Die Forscher verfolgten den Weg des Kohlenstoffs in einem Mangrovenwald in Brasilien indem sie Wasserproben auf verschiedene Kohlenstoffisotopen untersucht haben. Dabei stellten sie überrascht fest, wie groß die Mengen an Kohlenstoff sind, die als organischer Abfall in Form von Blättern und ähnlichem ins Meer gespült werden. Obwohl die Mangroven weltweit nur 0,1% der Erdoberfläche bedecken, stammen etwa 10 Prozent des gelösten organischen Kohlenstoffes, der vom Land ins Meer gespült wird von ihnen. Immerhin runde 26 Millionen Tonnen schätzen die Forscher.

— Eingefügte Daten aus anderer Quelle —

(** ** Digits *)

Lemma digits_fuel_spec fuel n :
  0 < n → n < 2 ^ Z.of_nat (S fuel) → 1 ≤ digits_fuel fuel n ∧
  10 ^ (digits_fuel fuel n - 1) ≤ n < 10 ^ digits_fuel fuel n.
Proof.
  revert n. induction fuel as [|fuel IH]; intros n Hn Hf; cbn [digits_fuel].
  - change (2 ^ Z.of_nat 1) with 2 in Hf. change (10 ^ (1 - 1)) with 1. lia.
  - destruct (Z.ltb_spec n 10) as [Hs|Hs]; [change (10 ^ (1 - 1)) with 1; lia|].
    pose proof (Z.div_mod n 10 ltac:(lia)). pose proof (Z.mod_pos_bound n 10 ltac:(lia)).
    rewrite Nat2Z.inj_succ, Z.pow_succ_r in Hf by lia.
    destruct (IH (n / 10)) as (H1 & H2 & H3); [lia..|].
    set (d := digits_fuel fuel (n / 10)) in *.
    replace (1 + d - 1) with (Z.succ (d - 1)) by lia. rewrite (Z.add_comm 1 d).
    rewrite Z.pow_succ_r, Z.pow_add_r by lia. lia.
Qed.

Lemma digits_spec n : 0 < n → 1 ≤ digits n ∧ 10 ^ (digits n - 1) ≤ n < 10 ^ digits n.
Proof.
  intros Hn. apply digits_fuel_spec; [done|].
  pose proof (Z.log2_nonneg n). rewrite Nat2Z.inj_succ, Z2Nat.id by done.
  by apply Z.log2_spec.
Qed.

Lemma digits_le n p : 0 < p → 0 ≤ n → digits n ≤ p ↔ n < 10 ^ p.
Proof.
  intros Hp Hn. destruct (decide (n = 0)) as [->|].
  { split; [intros _; by apply Z.pow_pos_nonneg; lia|intros _; change (digits 0) with 1; lia]. }
  destruct (digits_spec n) as (H1 & H2 & H3); [lia|]. split; intros H.
  - assert (10 ^ digits n ≤ 10 ^ p) by (apply Z.pow_le_mono_r; lia). lia.
  - destruct (Z.le_gt_cases (digits n) p); [done|].
    assert (10 ^ p ≤ 10 ^ (digits n - 1)) by (apply Z.pow_le_mono_r; lia). lia.
Qed.

(** ** The order of values *)

Lemma pow10_pos e : 0 ≤ e → 0 < 10 ^ e.
Proof. intros. by apply Z.pow_pos_nonneg. Qed.

Lemma scaled_down e e' x :
  e' ≤ e → e ≤ expo x → scaled e' x = scaled e x * 10 ^ (e - e').
Proof.
  intros. unfold scaled. rewrite <-Z.mul_assoc, <-Z.pow_add_r by lia. do 2 f_equal. lia.
Qed.

Lemma dleb_iff e x y : e ≤ expo x → e ≤ expo y → dleb x y = true ↔ scaled e x ≤ scaled e y.
Proof.
  intros Hx Hy. unfold dleb. rewrite Z.leb_le.
  rewrite (scaled_down (Z.min (expo x) (expo y)) e x) by lia.
  rewrite (scaled_down (Z.min (expo x) (expo y)) e y) by lia.
  apply Z.mul_le_mono_pos_r, pow10_pos. lia.
Qed.

(** [dle_at e] states orders of values as orders of coefficients. *)
Ltac dle_at e :=
  repeat match goal with
  | H : dleb ?x ?y = true |- _ => apply (dleb_iff e x y) in H; [|simpl; lia..]
  | |- dleb ?x ?y = true => apply (dleb_iff e x y); [simpl; lia..|]
  end.

Lemma dleb_refl x : dleb x x = true.
Proof. unfold dleb. apply Z.leb_refl. Qed.

Lemma dleb_trans x y z : dleb x y = true → dleb y z = true → dleb x z = true.
Proof.
  intros. set (e := Z.min (expo x) (Z.min (expo y) (expo z))).
  dle_at e. lia.
Qed.

Lemma dleb_total x y : dleb x y = true ∨ dleb y x = true.
Proof. unfold dleb. rewrite (Z.min_comm (expo y)). rewrite !Z.leb_le. lia. Qed.

Lemma dltb_dleb x y : dltb x y = true → dleb x y = true.
Proof. unfold dltb. destruct (dleb_total x y) as [->| ->]; done. Qed.

Lemma dmin_le a x : dleb (dmin a x) a = true ∧ dleb (dmin a x) x = true.
Proof.
  unfold dmin. destruct (dltb x a) eqn:H; [split; [by apply dltb_dleb|apply dleb_refl]|].
  split; [apply dleb_refl|]. by apply negb_false_iff in H.
Qed.

Lemma dmax_ge a x : dleb a (dmax a x) = true ∧ dleb x (dmax a x) = true.
Proof.
  unfold dmax. destruct (dltb a x) eqn:H; [split; [by apply dltb_dleb|apply dleb_refl]|].
  split; [apply dleb_refl|]. by apply negb_false_iff in H.
Qed.

Lemma dmin_glb a b x : dleb b a = true → dleb b x = true → dleb b (dmin a x) = true.
Proof. unfold dmin. by destruct (dltb x a). Qed.

Lemma dmax_lub a b x : dleb a b = true → dleb x b = true → dleb (dmax a x) b = true.
Proof. unfold dmax. by destruct (dltb a x). Qed.

Definition between (a b x : decimal) : Prop := dleb a x = true ∧ dleb x b = true.

(** [min(1, max(0, x))] *)
Lemma clamp_between a b x : dleb a b = true → between a b (dmin b (dmax a x)).
Proof.
  intros H. split; [|apply dmin_le]. apply dmin_glb; [done|]. apply dmax_ge.
Qed.

Lemma nonneg_iff x : dleb D0 x = true ↔ 0 ≤ coef x.
Proof.
  unfold dleb, scaled. rewrite Z.leb_le. change (coef D0) with 0. rewrite Z.mul_0_l.
  pose proof (pow10_pos (expo x - Z.min (expo D0) (expo x)) ltac:(lia)). nia.
Qed.

(** ** Rounding is monotone

    A number that [PREC] digits can write bounds the rounding of what it bounds. *)

Lemma half_even_near n d : 0 ≤ n → 0 < d →
  2 * (div_half_even n d * d) ≤ 2 * n + d ∧ 2 * n ≤ 2 * (div_half_even n d * d) + d ∧
  (n mod d = 0 → div_half_even n d = n / d).
Proof.
  intros Hn Hd. unfold div_half_even.
  pose proof (Z.div_mod n d ltac:(lia)). pose proof (Z.mod_pos_bound n d Hd).
  destruct (Z.ltb_spec (2 * (n mod d)) d); [split_and!; try done; nia|].
  destruct (Z.ltb_spec d (2 * (n mod d))); [split_and!; try lia; nia|].
  destruct (Z.even (n / d)); split_and!; try lia; nia.
Qed.

Lemma half_up_near n d : 0 ≤ n → 0 < d →
  2 * (div_half_up n d * d) ≤ 2 * n + d ∧ 2 * n ≤ 2 * (div_half_up n d * d) + d.
Proof.
  intros Hn Hd. unfold div_half_up.
  pose proof (Z.div_mod n d ltac:(lia)). pose proof (Z.mod_pos_bound n d Hd).
  destruct (Z.ltb_spec (2 * (n mod d)) d); split; nia.
Qed.

Lemma near_le q n d m : 0 < d → 2 * (q * d) ≤ 2 * n + d → n ≤ m * d → q ≤ m.
Proof. intros. destruct (Z.le_gt_cases q m); [done|]. nia. Qed.

Lemma near_nonneg q n d : 0 < d → 0 ≤ n → 2 * n ≤ 2 * (q * d) + d → 0 ≤ q.
Proof. intros. destruct (Z.le_gt_cases 0 q); [done|]. nia. Qed.

Lemma dfix_small x : Z.abs (coef x) < 10 ^ PREC → dfix x = x.
Proof.
  intros H. unfold dfix. apply (digits_le _ PREC) in H; [|done|lia].
  by destruct (Z.leb_spec (digits (Z.abs (coef x))) PREC); [|lia].
Qed.

Lemma dfix_nonneg x : dleb D0 x = true → dleb D0 (dfix x) = true.
Proof.
  rewrite !nonneg_iff. intros H. unfold dfix. destruct (_ <=? _) eqn:Hd; [done|]. cbn [coef].
  apply Z.leb_gt in Hd.
  pose proof (pow10_pos (digits (Z.abs (coef x)) - PREC) ltac:(lia)) as Hp.
  destruct (half_even_near (Z.abs (coef x)) _ ltac:(lia) Hp) as (_ & H2 & _).
  apply near_nonneg in H2; [|lia..]. nia.
Qed.
(** The workhorse: [UPDATE ... WHERE key AND guard] on a row known to be there
    and to satisfy the guard. *)
Lemma update_found p q f db r :
  table_ok db = true → (∀ a b, p a = true → p b = true → clash a b = true) →
  (∀ a b, clash (f a) b = clash a b) → (∀ a b, clash a (f b) = clash a b) →
  r ∈ rows db → p r = true → q r = true →
  update (λ x, p x && q x) f db =
    if row_ok (f r) then (Ok 1, set_rows (updated p f (rows db)) db)
    else (Err (IntegrityErr table_name), db).
Proof.
  intros Hdb Hp Hf1 Hf2 Hr Hpr Hqr. unfold table_ok in Hdb. bools.
  destruct (find_unique p (rows db) r) as [_ Hw]; [done..|].
  assert (∀ x, x ∈ rows db → p x && q x = p x) as Hpq.
  { intros x Hx. destruct (p x) eqn:Hpx; [|done].
    assert (x ∈ where_ p (rows db)) as Hin by by apply elem_where. rewrite Hw in Hin.
    apply list_elem_of_singleton in Hin as ->. by rewrite Hqr. }
  unfold update. rewrite (updated_ext (λ x, p x && q x) p f) by done.
  assert (where_ (λ x, p x && q x) (rows db) = [r]) as ->.
  { rewrite <-Hw. unfold where_. apply List.filter_ext_in.
    intros x Hx. apply Hpq. by apply list_elem_of_In. }
  rewrite no_clash_updated by done. simpl. rewrite H0, !andb_true_r. done.
Qed.

Lemma update_ext p q f db : (∀ r, p r = q r) → update p f db = update q f db.
Proof.
  intros Hpq. unfold update, where_. rewrite (updated_ext p q f) by auto.
  by rewrite (List.filter_ext p q).
Qed.

Lemma update_found' p f db r :
  table_ok db = true → (∀ a b, p a = true → p b = true → clash a b = true) →
  (∀ a b, clash (f a) b = clash a b) → (∀ a b, clash a (f b) = clash a b) →
  r ∈ rows db → p r = true →
  update p f db =
    if row_ok (f r) then (Ok 1, set_rows (updated p f (rows db)) db)
    else (Err (IntegrityErr table_name), db).
Proof.
  intros. rewrite <-(update_found p (λ _, true) f db r) by done.
  apply update_ext. intros x. by rewrite andb_true_r.
Qed.

(** A change of the only row that [p] selects, wherever it is. *)
Lemma where_single_split p f l r :
  where_ p l = [r] → ∃ l1 l2, l = l1 ++ r :: l2 ∧ updated p f l = l1 ++ f r :: l2.
Proof.
  induction l as [|x l IH]; simpl; [done|]. destruct (p x) eqn:Hx.
  - intros [= -> Hw]. exists [], l. split; [done|]. simpl. f_equal. apply updated_id.
    intros y Hy Hp. by rewrite (proj1 (where_nil p l) Hw) in Hp.
  - intros (l1 & l2 & -> & Hu)%IH. exists (x :: l1), l2. simpl. split; [done|]. by f_equal.
Qed.

Lemma where_single_updated p f l r :
  where_ p l = [r] → p (f r) = true → where_ p (updated p f l) = [f r].
Proof.
  intros Hw Hp. induction l as [|x l IH]; simpl in *; [done|]. destruct (p x) eqn:Hx.
  - injection Hw as -> Hw. rewrite Hp. f_equal. rewrite updated_id; [done|].
    intros y Hy Hpy. by rewrite (proj1 (where_nil p l) Hw) in Hpy.
  - rewrite Hx. auto.
Qed.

Hintergrund dieser Untersuchungen ist, dass Menschen zwar jährlich etwa acht Milliarden Tonnen Kohlenstoff als Kohlendioxid in die Atmosphäre pusten, die Kohlenstoffdioxidkonzentration aber nicht dementsprechend ansteigt. Sie steigt nur soviel an, als ob wir 3,3 Milliarden, also weit weniger als die Hälfte produzieren würden. Dies kann nur erklärt werden, wenn es so genannte Kohlenstoffsenken gibt. Solche Senken nehmen zusätzliches Kohlenstoffdioxid auf und sorgen so dafür, dass es keinen Einfluss auf das Klima haben kann. Die Mangrovenwälder sind solch eine Senke, da sie den Kohlenstoff nicht nur in ihrem Holz über längere Zeit speichern, sondern noch effektiver es weiterleiten zum Meeresboden, wo es auf hunderte von Jahren nicht klimawirksam werden kann. So kommt den Mangroven neben ihren vielen Rollen noch eine weitere wichtige zu: den des Klimaschützers. Vielleicht hilft diese Erkenntnis den Mangrovenwäldern zu überleben, denn in den letzten Jahrzehnten wurden ein Drittel aller Mangrovenwälder weltweit abgeholzt. Sie mussten Städten, Landwirtschaft und vor allem der Aquakultur von Garnelen und Fischen weichen.